What is expected
Please write out word for word the opening lines of the material, including the line with "unfold Game.timer. rewrite Htm." as the last.

Working data

(** The timer comes due with the move of the search in the queue. *)
Lemma timer_move_found sched s :
  Game.move_found s →
  ∃ m s',
    alpha_beta_decision (Gui.grid (Game.world s)) (Game.turn s)
      (Game.player_kind s) (Game.current_player s) = Ok (Some m)
    ∧ m ∈ get_possible_moves (Gui.grid (Game.world s))
    ∧ Game.idle s' ∧ Game.world s' = Game.world s
    ∧ Game.turn s' = Game.turn s ∧ Game.players s' = Game.players s
    ∧ Game.fg s' = Game.fg s
    ∧ Game.timer sched s = Game.move (Some m) (tail sched) s'.
Proof.
  intros (Hht & Hkind & Hth & (m & Hq & Hrun & Hm) & Htm).
  exists m. eexists. split; [exact Hrun |]. split; [exact Hm |].
  unfold Game.timer. rewrite Htm.
  unfold Game.ai_wait_for_move, Game.ai_wait_for_move_in. cbv zeta.
  rewrite threads_end_none by done. cbn [Game.ai_move Game.set_timers].
  rewrite Hq. split_and!; [| | | | | reflexivity]; try done.
Qed.

(** *** The game: the states of an orderly game *)

(** Nothing happens once the game is over, unless a new game is launched. *)
Lemma over_final s :
  Game.over s →
  (∀ x sched, Game.click x sched s = (s, None))
  ∧ (∀ sched, Game.timer sched s = (s, None))
  ∧ (∀ i a, Game.thread_done i a s = s).
Proof.
  intros (Hht & (Hth & Hq & Htm) & _). split_and!.
  - intros x sched. unfold Game.click. by rewrite Hht.
  - intros sched. unfold Game.timer. by rewrite Htm.
  - intros i a. by apply thread_done_none.
Qed.

Lemma new_game_inert :
  (∀ x sched, Game.click x sched Game.new_game = (Game.new_game, None))
  ∧ (∀ sched, Game.timer sched Game.new_game = (Game.new_game, None))
  ∧ (∀ i a, Game.thread_done i a Game.new_game = Game.new_game).
Proof. split_and!; [done | done |]. intros i a. by apply thread_done_none. Qed.

Lemma started_step e s :
  Game.started s → Game.in_order e s → Game.started (Game.step e s).
Proof.
  intros Hstarted Horder.
  pose proof Hstarted as (Hpos & Hcv & Hshown & [Hplay | Hover]).
  2: { destruct (over_final s Hover) as (Hclick & Htimer & Hthread).
       destruct e as [x sched|ps sched|sched|i a];
      unfold Game.step, Game.happens; cbn [fst].
       - by rewrite Hclick.
       - apply launch_starts; [by destruct Hover as (_ & ? & _) | | done].
         by destruct Hpos.
       - by rewrite Htimer.
       - by rewrite Hthread. }
  pose proof Hplay as (Hno & Ht & Hdisks & Htext & Hfg & Hphase).
  destruct Hphase as [(Hht & Hkind & Hidle) | [Hsearch | Hfound]].
  - (* a human is to click *)
    destruct e as [x sched|ps sched|sched|i a];
      unfold Game.step, Game.happens; cbn [fst].
    + unfold Game.click. rewrite Hht. cbv zeta.
      destruct (column_filled (Gui.grid (Game.world s))
                  (x `div` Game.row_width)) as [[|]|err] eqn:Hfree.
      * unfold Game.move, Game.move_in. by rewrite Hfree.
      * apply move_plays; [| done]. by apply (to_move_of s).
      * unfold Game.move, Game.move_in. by rewrite Hfree.
    + apply launch_starts; [done | by destruct Hpos | done].
    + unfold Game.timer. by destruct Hidle as (_ & _ & ->).
    + rewrite thread_done_none; [done | by destruct Hidle].
  - (* the search runs *)
    pose proof Hsearch as (Hht & Hkind & Hth & Hq & Htm).
    destruct e as [x sched|ps sched|sched|i a];
      unfold Game.step, Game.happens; cbn [fst].
    + unfold Game.click. by rewrite Hht.
    + simpl in Horder. destruct Horder as (Hth' & _). by rewrite Hth' in Hth.
    + destruct (timer_searching sched s Hstarted Hsearch)
        as [-> | (m & s' & _ & Hm & _ & Hidle & Hw & Hturn & _ & Hfg' & ->)];
        [done |].
      apply move_plays; [by apply (to_move_of s) |].
      rewrite Hw. by apply possible_move_free.
    + destruct i as [|i].
      * destruct (search_ends a s) as (m & Hrun & Hm & -> & _);
          try done; [lia |].
        split; [done |]. split; [done |]. split; [done |]. left.
        unfold Game.in_play. split_and!; try done; try (simpl; lia).
        right. right.
        unfold Game.move_found. split_and!; try done. by exists m.
      * replace (Game.thread_done (S i) a s) with s; [done |].
        unfold Game.thread_done. by rewrite Hth.
  - (* the move of the search is in the queue *)
    pose proof Hfound as (Hht & Hkind & Hth & (m0 & Hq & _) & Htm).
    destruct e as [x sched|ps sched|sched|i a];
      unfold Game.step, Game.happens; cbn [fst].
    + unfold Game.click. by rewrite Hht.
    + simpl in Horder. destruct Horder as (_ & Hq' & _). by rewrite Hq' in Hq.
    + destruct (timer_move_found sched s Hfound)
        as (m & s' & _ & Hm & Hidle & Hw & Hturn & _ & Hfg' & ->).
      apply move_plays; [by apply (to_move_of s) |].
      rewrite Hw. by apply possible_move_free.
    + by rewrite thread_done_none.
Qed.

Output
(** The timer comes due with the move of the search in the queue. *)
Lemma timer_move_found sched s :
  Game.move_found s →
  ∃ m s',
    alpha_beta_decision (Gui.grid (Game.world s)) (Game.turn s)
      (Game.player_kind s) (Game.current_player s) = Ok (Some m)
    ∧ m ∈ get_possible_moves (Gui.grid (Game.world s))
    ∧ Game.idle s' ∧ Game.world s' = Game.world s
    ∧ Game.turn s' = Game.turn s ∧ Game.players s' = Game.players s
    ∧ Game.fg s' = Game.fg s
    ∧ Game.timer sched s = Game.move (Some m) (tail sched) s'.
Proof.
  intros (Hht & Hkind & Hth & (m & Hq & Hrun & Hm) & Htm).
  exists m. eexists. split; [exact Hrun |]. split; [exact Hm |].
  unfold Game.timer. rewrite Htm.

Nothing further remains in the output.